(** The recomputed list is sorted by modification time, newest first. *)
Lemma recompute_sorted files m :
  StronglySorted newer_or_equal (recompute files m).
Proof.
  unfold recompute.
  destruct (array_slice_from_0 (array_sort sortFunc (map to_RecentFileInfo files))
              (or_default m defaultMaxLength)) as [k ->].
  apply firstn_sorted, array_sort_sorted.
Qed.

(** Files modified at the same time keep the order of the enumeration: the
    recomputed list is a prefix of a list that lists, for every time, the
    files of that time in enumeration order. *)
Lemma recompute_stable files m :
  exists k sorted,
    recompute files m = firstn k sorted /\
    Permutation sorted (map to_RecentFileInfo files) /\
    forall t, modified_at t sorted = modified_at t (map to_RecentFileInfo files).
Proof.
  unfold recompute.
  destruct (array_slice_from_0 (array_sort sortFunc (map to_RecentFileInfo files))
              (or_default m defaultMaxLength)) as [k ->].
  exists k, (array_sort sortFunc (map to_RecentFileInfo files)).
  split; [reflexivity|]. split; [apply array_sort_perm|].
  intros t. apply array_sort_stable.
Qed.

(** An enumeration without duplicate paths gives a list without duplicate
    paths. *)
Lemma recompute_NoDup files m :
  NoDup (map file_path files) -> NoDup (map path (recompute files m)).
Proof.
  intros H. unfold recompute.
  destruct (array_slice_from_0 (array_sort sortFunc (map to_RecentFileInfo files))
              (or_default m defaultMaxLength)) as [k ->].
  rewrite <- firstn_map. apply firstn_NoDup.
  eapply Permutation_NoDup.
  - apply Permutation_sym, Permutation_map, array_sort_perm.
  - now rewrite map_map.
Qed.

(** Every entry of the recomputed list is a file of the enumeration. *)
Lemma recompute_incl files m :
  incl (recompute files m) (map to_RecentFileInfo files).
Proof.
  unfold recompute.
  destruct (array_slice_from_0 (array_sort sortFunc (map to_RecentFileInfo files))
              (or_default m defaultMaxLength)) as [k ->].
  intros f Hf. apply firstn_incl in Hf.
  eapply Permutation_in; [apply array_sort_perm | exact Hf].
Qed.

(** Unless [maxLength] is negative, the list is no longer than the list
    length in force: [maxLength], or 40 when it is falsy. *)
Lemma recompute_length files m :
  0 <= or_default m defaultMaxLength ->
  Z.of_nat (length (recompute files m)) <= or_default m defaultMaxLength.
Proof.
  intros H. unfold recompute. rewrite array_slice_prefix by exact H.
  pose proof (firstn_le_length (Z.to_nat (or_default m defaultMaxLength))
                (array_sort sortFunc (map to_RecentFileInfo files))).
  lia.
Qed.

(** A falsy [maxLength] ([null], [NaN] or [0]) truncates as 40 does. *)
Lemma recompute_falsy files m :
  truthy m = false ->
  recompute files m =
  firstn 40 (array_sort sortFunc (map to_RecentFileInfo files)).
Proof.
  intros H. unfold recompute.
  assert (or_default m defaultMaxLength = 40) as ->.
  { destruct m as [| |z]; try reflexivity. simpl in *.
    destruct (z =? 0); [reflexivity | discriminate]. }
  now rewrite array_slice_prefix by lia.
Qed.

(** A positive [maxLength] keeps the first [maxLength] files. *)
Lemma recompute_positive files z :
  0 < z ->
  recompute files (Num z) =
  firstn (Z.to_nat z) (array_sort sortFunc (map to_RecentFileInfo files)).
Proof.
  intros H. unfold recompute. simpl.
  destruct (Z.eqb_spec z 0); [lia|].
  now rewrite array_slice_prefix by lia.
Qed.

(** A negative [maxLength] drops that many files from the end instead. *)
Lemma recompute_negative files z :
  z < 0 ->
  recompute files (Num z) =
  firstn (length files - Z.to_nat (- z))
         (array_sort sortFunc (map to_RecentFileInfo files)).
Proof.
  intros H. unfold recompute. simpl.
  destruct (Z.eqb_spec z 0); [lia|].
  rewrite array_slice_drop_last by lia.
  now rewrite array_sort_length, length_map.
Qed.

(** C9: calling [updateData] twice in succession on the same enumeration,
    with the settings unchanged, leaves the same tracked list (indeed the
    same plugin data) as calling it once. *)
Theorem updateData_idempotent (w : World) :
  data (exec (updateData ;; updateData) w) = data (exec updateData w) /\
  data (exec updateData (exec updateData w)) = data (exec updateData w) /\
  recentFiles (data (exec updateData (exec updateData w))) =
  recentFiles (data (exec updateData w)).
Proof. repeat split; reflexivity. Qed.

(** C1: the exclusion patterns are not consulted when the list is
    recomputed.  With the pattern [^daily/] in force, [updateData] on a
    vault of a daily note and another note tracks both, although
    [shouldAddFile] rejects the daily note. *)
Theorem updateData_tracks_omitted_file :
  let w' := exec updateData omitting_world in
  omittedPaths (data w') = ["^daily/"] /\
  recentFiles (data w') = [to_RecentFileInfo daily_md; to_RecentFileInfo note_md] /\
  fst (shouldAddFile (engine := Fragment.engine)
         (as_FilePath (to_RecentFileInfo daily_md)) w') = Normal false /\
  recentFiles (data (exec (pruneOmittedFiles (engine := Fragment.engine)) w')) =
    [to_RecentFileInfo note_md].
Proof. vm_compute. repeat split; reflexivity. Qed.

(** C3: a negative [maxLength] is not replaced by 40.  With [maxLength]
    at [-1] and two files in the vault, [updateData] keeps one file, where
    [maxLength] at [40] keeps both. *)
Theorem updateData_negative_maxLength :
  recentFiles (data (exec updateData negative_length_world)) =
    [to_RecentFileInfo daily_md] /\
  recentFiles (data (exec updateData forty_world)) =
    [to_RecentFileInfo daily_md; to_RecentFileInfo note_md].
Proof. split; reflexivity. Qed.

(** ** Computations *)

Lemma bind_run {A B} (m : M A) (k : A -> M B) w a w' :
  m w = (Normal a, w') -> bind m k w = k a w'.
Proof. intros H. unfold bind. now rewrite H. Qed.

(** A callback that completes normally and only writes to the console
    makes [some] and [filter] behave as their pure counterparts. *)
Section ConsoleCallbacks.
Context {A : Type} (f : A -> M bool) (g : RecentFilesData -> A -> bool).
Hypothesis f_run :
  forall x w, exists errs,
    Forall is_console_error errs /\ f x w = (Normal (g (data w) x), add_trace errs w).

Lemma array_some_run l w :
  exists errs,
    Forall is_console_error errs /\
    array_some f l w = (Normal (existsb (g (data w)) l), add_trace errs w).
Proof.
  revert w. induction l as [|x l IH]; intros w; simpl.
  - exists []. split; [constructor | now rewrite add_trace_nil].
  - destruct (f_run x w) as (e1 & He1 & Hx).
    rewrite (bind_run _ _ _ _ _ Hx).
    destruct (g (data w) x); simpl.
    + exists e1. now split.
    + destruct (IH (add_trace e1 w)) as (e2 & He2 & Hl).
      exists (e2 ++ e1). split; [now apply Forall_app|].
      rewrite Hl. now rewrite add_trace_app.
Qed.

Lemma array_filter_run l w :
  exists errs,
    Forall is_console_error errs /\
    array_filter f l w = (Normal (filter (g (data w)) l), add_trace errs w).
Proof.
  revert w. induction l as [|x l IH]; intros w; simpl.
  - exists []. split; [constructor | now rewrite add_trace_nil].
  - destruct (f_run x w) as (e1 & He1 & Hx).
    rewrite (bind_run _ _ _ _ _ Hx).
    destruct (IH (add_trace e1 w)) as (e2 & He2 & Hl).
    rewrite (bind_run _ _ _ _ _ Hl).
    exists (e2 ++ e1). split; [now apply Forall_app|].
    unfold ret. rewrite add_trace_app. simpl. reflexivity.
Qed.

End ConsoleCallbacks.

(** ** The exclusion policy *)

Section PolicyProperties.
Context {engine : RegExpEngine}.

★ ★ ★

▶ _EXERCISE_
Would you repeat each of the lines above exactly?

▶ _RESULT BELOW_
(** The recomputed list is sorted by modification time, newest first. *)
Lemma recompute_sorted files m :
  StronglySorted newer_or_equal (recompute files m).
Proof.
  unfold recompute.
  destruct (array_slice_from_0 (array_sort sortFunc (map to_RecentFileInfo files))
              (or_default m defaultMaxLength)) as [k ->].
  apply firstn_sorted, array_sort_sorted.
Qed.

(** Files modified at the same time keep the order of the enumeration: the
    recomputed list is a prefix of a list that lists, for every time, the
    files of that time in enumeration order. *)
Lemma recompute_stable files m :
  exists k sorted,
    recompute files m = firstn k sorted /\
    Permutation sorted (map to_RecentFileInfo files) /\
    forall t, modified_at t sorted = modified_at t (map to_RecentFileInfo files).
Proof.
  unfold recompute.
  destruct (array_slice_from_0 (array_sort sortFunc (map to_RecentFileInfo files))
              (or_default m defaultMaxLength)) as [k ->].
  exists k, (array_sort sortFunc (map to_RecentFileInfo files)).
  split; [reflexivity|]. split; [apply array_sort_perm|].
  intros t. apply array_sort_stable.
Qed.

(** An enumeration without duplicate paths gives a list without duplicate
    paths. *)
Lemma recompute_NoDup files m :
  NoDup (map file_path files) -> NoDup (map path (recompute files m)).
Proof.
  intros H. unfold recompute.
  destruct (array_slice_from_0 (array_sort sortFunc (map to_RecentFileInfo files))
              (or_default m defaultMaxLength)) as [k ->].
  rewrite <- firstn_map. apply firstn_NoDup.
  eapply Permutation_NoDup.
  - apply Permutation_sym, Permutation_map, array_sort_perm.
  - now rewrite map_map.
Qed.

(** Every entry of the recomputed list is a file of the enumeration. *)
Lemma recompute_incl files m :
  incl (recompute files m) (map to_RecentFileInfo files).
Proof.
  unfold recompute.
  destruct (array_slice_from_0 (array_sort sortFunc (map to_RecentFileInfo files))
              (or_default m defaultMaxLength)) as [k ->].
  intros f Hf. apply firstn_incl in Hf.
  eapply Permutation_in; [apply array_sort_perm | exact Hf].
Qed.

(** Unless [maxLength] is negative, the list is no longer than the list
    length in force: [maxLength], or 40 when it is falsy. *)
Lemma recompute_length files m :
  0 <= or_default m defaultMaxLength ->
  Z.of_nat (length (recompute files m)) <= or_default m defaultMaxLength.
Proof.
  intros H. unfold recompute. rewrite array_slice_prefix by exact H.
  pose proof (firstn_le_length (Z.to_nat (or_default m defaultMaxLength))
                (array_sort sortFunc (map to_RecentFileInfo files))).
  lia.
Qed.

(** A falsy [maxLength] ([null], [NaN] or [0]) truncates as 40 does. *)
Lemma recompute_falsy files m :
  truthy m = false ->
  recompute files m =
  firstn 40 (array_sort sortFunc (map to_RecentFileInfo files)).
Proof.
  intros H. unfold recompute.
  assert (or_default m defaultMaxLength = 40) as ->.
  { destruct m as [| |z]; try reflexivity. simpl in *.
    destruct (z =? 0); [reflexivity | discriminate]. }
  now rewrite array_slice_prefix by lia.
Qed.

(** A positive [maxLength] keeps the first [maxLength] files. *)
Lemma recompute_positive files z :
  0 < z ->
  recompute files (Num z) =
  firstn (Z.to_nat z) (array_sort sortFunc (map to_RecentFileInfo files)).
Proof.
  intros H. unfold recompute. simpl.
  destruct (Z.eqb_spec z 0); [lia|].
  now rewrite array_slice_prefix by lia.
Qed.

(** A negative [maxLength] drops that many files from the end instead. *)
Lemma recompute_negative files z :
  z < 0 ->
  recompute files (Num z) =
  firstn (length files - Z.to_nat (- z))
         (array_sort sortFunc (map to_RecentFileInfo files)).
Proof.
  intros H. unfold recompute. simpl.
  destruct (Z.eqb_spec z 0); [lia|].
  rewrite array_slice_drop_last by lia.
  now rewrite array_sort_length, length_map.
Qed.

(** C9: calling [updateData] twice in succession on the same enumeration,
    with the settings unchanged, leaves the same tracked list (indeed the
    same plugin data) as calling it once. *)
Theorem updateData_idempotent (w : World) :
  data (exec (updateData ;; updateData) w) = data (exec updateData w) /\
  data (exec updateData (exec updateData w)) = data (exec updateData w) /\
  recentFiles (data (exec updateData (exec updateData w))) =
  recentFiles (data (exec updateData w)).
Proof. repeat split; reflexivity. Qed.

(** C1: the exclusion patterns are not consulted when the list is
    recomputed.  With the pattern [^daily/] in force, [updateData] on a
    vault of a daily note and another note tracks both, although
    [shouldAddFile] rejects the daily note. *)
Theorem updateData_tracks_omitted_file :
  let w' := exec updateData omitting_world in
  omittedPaths (data w') = ["^daily/"] /\
  recentFiles (data w') = [to_RecentFileInfo daily_md; to_RecentFileInfo note_md] /\
  fst (shouldAddFile (engine := Fragment.engine)
         (as_FilePath (to_RecentFileInfo daily_md)) w') = Normal false /\
  recentFiles (data (exec (pruneOmittedFiles (engine := Fragment.engine)) w')) =
    [to_RecentFileInfo note_md].
Proof. vm_compute. repeat split; reflexivity. Qed.

(** C3: a negative [maxLength] is not replaced by 40.  With [maxLength]
    at [-1] and two files in the vault, [updateData] keeps one file, where
    [maxLength] at [40] keeps both. *)
Theorem updateData_negative_maxLength :
  recentFiles (data (exec updateData negative_length_world)) =
    [to_RecentFileInfo daily_md] /\
  recentFiles (data (exec updateData forty_world)) =
    [to_RecentFileInfo daily_md; to_RecentFileInfo note_md].
Proof. split; reflexivity. Qed.

(** ** Computations *)

Lemma bind_run {A B} (m : M A) (k : A -> M B) w a w' :
  m w = (Normal a, w') -> bind m k w = k a w'.
Proof. intros H. unfold bind. now rewrite H. Qed.

(** A callback that completes normally and only writes to the console
    makes [some] and [filter] behave as their pure counterparts. *)
Section ConsoleCallbacks.
Context {A : Type} (f : A -> M bool) (g : RecentFilesData -> A -> bool).
Hypothesis f_run :
  forall x w, exists errs,
    Forall is_console_error errs /\ f x w = (Normal (g (data w) x), add_trace errs w).

Lemma array_some_run l w :
  exists errs,
    Forall is_console_error errs /\
    array_some f l w = (Normal (existsb (g (data w)) l), add_trace errs w).
Proof.
  revert w. induction l as [|x l IH]; intros w; simpl.
  - exists []. split; [constructor | now rewrite add_trace_nil].
  - destruct (f_run x w) as (e1 & He1 & Hx).
    rewrite (bind_run _ _ _ _ _ Hx).
    destruct (g (data w) x); simpl.
    + exists e1. now split.
    + destruct (IH (add_trace e1 w)) as (e2 & He2 & Hl).
      exists (e2 ++ e1). split; [now apply Forall_app|].
      rewrite Hl. now rewrite add_trace_app.
Qed.

Lemma array_filter_run l w :
  exists errs,
    Forall is_console_error errs /\
    array_filter f l w = (Normal (filter (g (data w)) l), add_trace errs w).
Proof.
  revert w. induction l as [|x l IH]; intros w; simpl.
  - exists []. split; [constructor | now rewrite add_trace_nil].
  - destruct (f_run x w) as (e1 & He1 & Hx).
    rewrite (bind_run _ _ _ _ _ Hx).
    destruct (IH (add_trace e1 w)) as (e2 & He2 & Hl).
    rewrite (bind_run _ _ _ _ _ Hl).
    exists (e2 ++ e1). split; [now apply Forall_app|].
    unfold ret. rewrite add_trace_app. simpl. reflexivity.
Qed.

End ConsoleCallbacks.

(** ** The exclusion policy *)

Section PolicyProperties.
Context {engine : RegExpEngine}.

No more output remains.